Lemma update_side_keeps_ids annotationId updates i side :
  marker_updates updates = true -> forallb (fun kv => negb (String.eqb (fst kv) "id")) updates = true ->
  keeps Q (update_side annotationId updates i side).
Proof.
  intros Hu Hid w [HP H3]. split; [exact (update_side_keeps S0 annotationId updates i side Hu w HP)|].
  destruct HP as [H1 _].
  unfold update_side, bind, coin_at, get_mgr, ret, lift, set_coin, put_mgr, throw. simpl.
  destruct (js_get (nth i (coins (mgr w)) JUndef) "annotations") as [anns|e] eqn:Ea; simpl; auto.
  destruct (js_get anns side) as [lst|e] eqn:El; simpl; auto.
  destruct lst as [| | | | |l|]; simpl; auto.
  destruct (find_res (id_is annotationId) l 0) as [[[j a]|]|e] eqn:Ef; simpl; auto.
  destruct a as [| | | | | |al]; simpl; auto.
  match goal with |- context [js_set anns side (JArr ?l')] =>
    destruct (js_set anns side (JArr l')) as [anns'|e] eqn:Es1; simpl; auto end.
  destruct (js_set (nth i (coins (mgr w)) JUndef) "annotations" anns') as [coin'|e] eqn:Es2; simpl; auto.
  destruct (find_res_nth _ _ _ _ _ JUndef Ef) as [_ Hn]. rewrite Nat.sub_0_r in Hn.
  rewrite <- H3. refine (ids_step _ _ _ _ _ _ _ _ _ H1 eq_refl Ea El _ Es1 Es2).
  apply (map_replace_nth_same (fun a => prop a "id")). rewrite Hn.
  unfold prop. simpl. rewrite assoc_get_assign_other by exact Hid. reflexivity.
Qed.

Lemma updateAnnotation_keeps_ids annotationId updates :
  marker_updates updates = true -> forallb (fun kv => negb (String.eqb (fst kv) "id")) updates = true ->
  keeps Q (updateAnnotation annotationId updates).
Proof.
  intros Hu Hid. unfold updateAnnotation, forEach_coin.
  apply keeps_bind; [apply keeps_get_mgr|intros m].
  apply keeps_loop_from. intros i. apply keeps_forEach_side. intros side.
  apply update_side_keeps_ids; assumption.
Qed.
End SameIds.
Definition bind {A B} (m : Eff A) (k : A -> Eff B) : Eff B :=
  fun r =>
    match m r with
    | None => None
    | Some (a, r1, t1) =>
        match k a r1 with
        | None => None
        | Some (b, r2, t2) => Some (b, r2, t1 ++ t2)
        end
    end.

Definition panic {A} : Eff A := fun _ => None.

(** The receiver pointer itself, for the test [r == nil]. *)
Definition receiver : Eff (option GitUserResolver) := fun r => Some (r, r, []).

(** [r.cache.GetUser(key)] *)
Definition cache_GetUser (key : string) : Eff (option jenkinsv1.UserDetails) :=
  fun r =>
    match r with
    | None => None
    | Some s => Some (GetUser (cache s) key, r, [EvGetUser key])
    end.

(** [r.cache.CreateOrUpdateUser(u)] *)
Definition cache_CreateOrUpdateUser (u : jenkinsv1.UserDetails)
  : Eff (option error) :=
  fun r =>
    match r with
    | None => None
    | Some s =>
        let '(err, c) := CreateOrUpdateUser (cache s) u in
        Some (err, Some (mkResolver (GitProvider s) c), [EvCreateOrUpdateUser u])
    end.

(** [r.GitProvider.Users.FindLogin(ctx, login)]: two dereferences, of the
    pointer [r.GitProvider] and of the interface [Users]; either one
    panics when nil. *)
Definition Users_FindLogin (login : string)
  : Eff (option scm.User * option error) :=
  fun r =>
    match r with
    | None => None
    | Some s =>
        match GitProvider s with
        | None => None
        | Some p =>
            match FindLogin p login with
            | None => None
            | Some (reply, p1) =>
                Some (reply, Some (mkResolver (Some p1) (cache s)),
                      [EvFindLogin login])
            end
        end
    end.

+ + +

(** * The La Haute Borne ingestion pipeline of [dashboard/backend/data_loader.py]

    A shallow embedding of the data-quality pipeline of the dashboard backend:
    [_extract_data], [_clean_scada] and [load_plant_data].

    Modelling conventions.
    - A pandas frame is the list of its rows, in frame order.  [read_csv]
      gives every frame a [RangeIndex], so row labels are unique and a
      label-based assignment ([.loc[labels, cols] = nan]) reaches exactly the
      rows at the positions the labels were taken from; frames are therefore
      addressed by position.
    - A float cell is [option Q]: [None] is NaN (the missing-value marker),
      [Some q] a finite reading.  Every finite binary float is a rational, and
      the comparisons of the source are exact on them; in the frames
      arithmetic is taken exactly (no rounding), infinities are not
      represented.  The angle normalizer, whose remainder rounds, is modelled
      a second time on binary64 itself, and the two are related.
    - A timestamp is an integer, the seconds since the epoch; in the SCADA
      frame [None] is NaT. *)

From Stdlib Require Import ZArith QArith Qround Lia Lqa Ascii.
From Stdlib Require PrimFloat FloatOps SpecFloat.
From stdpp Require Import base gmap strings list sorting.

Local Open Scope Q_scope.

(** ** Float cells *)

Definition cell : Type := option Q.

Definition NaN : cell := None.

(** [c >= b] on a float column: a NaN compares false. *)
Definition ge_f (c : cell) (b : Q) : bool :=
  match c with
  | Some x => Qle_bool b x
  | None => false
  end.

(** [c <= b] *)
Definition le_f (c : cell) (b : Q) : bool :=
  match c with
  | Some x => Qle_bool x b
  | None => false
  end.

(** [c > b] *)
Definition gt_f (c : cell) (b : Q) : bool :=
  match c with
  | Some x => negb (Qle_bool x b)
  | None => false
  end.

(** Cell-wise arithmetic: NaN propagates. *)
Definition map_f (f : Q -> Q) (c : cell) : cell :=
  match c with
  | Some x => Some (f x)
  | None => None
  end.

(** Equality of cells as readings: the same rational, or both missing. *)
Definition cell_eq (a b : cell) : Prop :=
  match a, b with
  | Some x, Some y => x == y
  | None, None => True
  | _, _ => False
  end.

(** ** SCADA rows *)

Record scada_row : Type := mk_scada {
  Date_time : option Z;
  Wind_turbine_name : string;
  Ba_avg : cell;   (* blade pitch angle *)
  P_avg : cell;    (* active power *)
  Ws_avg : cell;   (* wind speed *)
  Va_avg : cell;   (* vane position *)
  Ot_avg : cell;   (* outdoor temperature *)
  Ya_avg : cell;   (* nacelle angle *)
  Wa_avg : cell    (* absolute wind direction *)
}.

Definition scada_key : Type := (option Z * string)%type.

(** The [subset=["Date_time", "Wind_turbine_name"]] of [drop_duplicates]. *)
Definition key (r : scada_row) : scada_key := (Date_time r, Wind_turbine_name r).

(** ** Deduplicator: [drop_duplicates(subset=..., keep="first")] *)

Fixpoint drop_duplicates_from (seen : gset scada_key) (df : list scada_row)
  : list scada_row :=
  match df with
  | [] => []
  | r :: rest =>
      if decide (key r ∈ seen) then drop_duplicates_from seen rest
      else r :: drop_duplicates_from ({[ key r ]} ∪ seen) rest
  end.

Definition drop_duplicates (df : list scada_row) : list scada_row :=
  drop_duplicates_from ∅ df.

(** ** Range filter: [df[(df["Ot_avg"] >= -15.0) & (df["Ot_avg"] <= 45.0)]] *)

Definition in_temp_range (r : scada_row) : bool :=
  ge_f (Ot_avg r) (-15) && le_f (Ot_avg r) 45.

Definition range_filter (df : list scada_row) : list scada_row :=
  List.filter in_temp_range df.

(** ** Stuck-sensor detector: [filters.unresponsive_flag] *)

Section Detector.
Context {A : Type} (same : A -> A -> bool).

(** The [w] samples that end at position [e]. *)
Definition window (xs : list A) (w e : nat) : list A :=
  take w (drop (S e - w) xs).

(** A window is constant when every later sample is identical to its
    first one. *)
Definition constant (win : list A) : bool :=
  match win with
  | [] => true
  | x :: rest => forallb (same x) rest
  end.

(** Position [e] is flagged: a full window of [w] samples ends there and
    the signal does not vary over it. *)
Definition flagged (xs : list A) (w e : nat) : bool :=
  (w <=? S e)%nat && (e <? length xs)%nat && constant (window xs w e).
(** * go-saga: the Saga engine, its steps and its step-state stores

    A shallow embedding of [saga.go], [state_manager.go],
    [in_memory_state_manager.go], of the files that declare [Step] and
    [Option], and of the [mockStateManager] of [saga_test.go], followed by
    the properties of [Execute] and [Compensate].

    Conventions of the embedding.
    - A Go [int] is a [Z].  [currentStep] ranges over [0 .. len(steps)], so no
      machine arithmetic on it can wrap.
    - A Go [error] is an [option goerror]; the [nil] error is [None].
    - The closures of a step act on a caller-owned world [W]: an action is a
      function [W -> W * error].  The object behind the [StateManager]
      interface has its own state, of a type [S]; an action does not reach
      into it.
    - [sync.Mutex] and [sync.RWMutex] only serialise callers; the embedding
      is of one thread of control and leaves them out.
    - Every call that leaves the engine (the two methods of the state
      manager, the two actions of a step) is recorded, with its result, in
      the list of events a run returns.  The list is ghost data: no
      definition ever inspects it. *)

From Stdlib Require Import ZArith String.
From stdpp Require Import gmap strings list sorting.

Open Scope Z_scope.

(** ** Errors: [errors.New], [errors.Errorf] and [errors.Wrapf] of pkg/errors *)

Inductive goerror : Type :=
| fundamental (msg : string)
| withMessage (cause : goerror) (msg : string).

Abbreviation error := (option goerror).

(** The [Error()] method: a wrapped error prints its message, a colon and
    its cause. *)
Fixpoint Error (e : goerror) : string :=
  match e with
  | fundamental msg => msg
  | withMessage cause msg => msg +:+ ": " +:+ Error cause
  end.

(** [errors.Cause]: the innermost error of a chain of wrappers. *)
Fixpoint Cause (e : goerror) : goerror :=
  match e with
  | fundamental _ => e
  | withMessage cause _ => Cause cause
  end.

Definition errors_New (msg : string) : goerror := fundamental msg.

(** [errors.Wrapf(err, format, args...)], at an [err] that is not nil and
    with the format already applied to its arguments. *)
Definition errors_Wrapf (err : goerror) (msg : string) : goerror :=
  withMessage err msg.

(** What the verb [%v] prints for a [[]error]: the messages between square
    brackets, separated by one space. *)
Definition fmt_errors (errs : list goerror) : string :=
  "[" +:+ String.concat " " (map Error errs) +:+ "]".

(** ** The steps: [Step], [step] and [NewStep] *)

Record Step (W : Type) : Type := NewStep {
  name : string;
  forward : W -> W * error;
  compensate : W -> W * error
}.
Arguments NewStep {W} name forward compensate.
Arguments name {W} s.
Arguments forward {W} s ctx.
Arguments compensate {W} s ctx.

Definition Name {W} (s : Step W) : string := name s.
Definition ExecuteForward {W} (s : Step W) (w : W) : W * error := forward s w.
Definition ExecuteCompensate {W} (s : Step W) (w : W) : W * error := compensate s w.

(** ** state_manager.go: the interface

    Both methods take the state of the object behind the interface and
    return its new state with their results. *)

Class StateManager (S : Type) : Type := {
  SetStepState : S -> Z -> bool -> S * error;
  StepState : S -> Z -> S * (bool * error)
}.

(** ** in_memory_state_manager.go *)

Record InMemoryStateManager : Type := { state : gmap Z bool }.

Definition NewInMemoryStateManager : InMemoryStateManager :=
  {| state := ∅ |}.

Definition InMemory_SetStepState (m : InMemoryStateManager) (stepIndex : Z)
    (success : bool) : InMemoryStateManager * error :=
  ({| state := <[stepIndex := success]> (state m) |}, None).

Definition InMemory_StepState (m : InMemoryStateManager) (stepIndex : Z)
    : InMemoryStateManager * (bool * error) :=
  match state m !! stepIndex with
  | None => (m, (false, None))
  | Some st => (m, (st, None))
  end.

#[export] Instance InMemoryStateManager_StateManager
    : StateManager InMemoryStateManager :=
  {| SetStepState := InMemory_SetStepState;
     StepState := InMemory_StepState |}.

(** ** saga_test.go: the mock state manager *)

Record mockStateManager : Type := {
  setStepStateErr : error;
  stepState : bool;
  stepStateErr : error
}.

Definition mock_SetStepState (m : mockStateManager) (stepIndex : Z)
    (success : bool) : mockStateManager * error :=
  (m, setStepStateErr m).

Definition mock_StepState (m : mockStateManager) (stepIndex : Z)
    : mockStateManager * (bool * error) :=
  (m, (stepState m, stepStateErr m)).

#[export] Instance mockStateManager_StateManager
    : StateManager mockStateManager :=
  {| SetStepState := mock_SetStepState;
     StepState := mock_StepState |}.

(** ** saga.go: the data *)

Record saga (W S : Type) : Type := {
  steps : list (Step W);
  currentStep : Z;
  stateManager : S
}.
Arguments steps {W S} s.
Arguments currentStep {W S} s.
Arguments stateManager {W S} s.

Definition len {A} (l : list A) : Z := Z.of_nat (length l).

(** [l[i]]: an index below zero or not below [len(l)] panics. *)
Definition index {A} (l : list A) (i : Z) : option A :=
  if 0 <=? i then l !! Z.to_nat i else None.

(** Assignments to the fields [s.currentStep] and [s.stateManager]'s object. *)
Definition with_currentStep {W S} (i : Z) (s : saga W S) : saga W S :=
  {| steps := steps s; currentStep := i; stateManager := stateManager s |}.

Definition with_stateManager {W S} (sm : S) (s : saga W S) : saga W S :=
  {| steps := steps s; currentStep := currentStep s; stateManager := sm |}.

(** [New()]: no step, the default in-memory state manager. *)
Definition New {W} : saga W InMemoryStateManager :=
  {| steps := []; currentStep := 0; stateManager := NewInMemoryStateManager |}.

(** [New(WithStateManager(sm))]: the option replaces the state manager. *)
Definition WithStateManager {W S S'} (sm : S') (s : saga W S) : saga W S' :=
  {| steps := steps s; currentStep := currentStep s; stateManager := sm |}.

+ + +

■ DIRECTIONS FOR THIS TASK:
Output should match, line for line, the stretch of the material above from the line holding "rows at the" through the line holding "- A timestamp".

■ SOLUTION FOR THIS EXERCISE:
      rows at the positions the labels were taken from; frames are therefore
      addressed by position.
    - A float cell is [option Q]: [None] is NaN (the missing-value marker),
      [Some q] a finite reading.  Every finite binary float is a rational, and
      the comparisons of the source are exact on them; in the frames
      arithmetic is taken exactly (no rounding), infinities are not
      represented.  The angle normalizer, whose remainder rounds, is modelled
      a second time on binary64 itself, and the two are related.
    - A timestamp is an integer, the seconds since the epoch; in the SCADA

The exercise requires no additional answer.